The data →
%%
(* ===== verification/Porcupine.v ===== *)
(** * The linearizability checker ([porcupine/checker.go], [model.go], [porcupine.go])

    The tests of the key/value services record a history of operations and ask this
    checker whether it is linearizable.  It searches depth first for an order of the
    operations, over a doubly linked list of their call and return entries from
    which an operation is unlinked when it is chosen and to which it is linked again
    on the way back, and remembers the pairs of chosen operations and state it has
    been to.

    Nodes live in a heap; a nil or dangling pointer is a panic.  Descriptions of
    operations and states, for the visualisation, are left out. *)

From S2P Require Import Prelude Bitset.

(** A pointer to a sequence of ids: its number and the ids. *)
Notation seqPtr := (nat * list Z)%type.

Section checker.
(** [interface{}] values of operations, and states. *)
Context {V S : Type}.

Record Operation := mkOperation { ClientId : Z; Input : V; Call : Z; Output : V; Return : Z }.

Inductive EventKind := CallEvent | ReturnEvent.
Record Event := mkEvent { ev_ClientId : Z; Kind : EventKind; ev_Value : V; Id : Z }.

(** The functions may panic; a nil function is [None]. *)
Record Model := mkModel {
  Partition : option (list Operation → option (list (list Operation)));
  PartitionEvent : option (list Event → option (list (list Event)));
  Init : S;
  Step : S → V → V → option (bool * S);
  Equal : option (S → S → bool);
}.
%%
%%
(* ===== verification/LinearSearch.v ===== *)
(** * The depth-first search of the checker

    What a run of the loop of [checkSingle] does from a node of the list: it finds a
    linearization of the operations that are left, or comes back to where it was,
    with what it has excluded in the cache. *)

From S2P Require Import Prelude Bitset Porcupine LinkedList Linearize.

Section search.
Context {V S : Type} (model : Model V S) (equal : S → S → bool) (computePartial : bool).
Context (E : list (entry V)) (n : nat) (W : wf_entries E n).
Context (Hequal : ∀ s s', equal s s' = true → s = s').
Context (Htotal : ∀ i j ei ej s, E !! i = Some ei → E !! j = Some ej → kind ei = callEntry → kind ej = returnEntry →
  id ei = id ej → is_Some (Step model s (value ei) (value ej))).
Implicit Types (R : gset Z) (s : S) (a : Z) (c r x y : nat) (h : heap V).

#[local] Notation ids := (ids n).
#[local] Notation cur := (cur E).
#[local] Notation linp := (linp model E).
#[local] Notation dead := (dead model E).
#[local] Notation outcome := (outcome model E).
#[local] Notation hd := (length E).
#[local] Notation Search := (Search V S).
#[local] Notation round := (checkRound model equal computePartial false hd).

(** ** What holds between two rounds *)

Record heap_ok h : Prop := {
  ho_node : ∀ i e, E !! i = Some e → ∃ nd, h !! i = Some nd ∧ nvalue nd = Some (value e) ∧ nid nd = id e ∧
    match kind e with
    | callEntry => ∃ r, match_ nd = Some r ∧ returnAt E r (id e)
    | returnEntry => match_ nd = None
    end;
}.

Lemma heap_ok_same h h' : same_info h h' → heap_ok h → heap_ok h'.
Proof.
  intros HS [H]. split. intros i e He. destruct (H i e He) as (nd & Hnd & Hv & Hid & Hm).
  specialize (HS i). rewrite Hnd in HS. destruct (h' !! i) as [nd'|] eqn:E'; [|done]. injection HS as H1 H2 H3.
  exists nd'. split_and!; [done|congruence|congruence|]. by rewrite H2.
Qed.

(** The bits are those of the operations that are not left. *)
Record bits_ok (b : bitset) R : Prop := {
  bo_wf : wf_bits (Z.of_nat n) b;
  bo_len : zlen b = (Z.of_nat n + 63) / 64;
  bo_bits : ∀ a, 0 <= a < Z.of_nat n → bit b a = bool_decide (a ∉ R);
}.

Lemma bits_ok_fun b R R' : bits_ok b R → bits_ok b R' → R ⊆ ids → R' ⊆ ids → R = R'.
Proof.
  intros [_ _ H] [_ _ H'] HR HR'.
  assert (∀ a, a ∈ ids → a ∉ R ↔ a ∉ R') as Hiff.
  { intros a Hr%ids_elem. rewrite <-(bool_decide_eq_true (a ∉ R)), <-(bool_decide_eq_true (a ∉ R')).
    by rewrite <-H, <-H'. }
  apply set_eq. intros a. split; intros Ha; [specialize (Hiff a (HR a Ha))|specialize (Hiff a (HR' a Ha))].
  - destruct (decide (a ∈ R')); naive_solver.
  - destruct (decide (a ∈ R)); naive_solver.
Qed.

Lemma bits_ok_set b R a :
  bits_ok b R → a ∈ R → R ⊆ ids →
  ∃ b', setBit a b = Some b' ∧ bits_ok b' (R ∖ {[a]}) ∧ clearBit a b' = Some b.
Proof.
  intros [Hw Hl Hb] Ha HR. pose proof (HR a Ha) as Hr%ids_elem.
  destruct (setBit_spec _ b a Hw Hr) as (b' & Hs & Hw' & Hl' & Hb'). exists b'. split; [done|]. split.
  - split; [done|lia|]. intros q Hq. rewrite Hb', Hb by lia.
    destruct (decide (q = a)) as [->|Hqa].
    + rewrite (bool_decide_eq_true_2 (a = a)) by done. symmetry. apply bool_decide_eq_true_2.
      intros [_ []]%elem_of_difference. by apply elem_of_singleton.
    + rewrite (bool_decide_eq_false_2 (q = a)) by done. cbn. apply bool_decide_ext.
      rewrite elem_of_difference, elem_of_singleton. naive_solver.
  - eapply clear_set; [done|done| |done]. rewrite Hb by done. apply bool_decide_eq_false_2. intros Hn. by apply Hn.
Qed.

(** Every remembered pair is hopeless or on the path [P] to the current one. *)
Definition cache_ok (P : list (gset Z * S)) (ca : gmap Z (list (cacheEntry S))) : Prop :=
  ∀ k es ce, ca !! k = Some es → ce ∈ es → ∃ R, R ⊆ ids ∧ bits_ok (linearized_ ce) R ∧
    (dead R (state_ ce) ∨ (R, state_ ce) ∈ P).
%%
Aim of the task →
Among the entries above, the line containing "#[local] Notation hd := (length E).", the line containing "match kind e with", and all lines between them are to be restated word for word; nothing else belongs in the reply.

Task output →
#[local] Notation hd := (length E).
#[local] Notation Search := (Search V S).
#[local] Notation round := (checkRound model equal computePartial false hd).

(** ** What holds between two rounds *)

Record heap_ok h : Prop := {
  ho_node : ∀ i e, E !! i = Some e → ∃ nd, h !! i = Some nd ∧ nvalue nd = Some (value e) ∧ nid nd = id e ∧
    match kind e with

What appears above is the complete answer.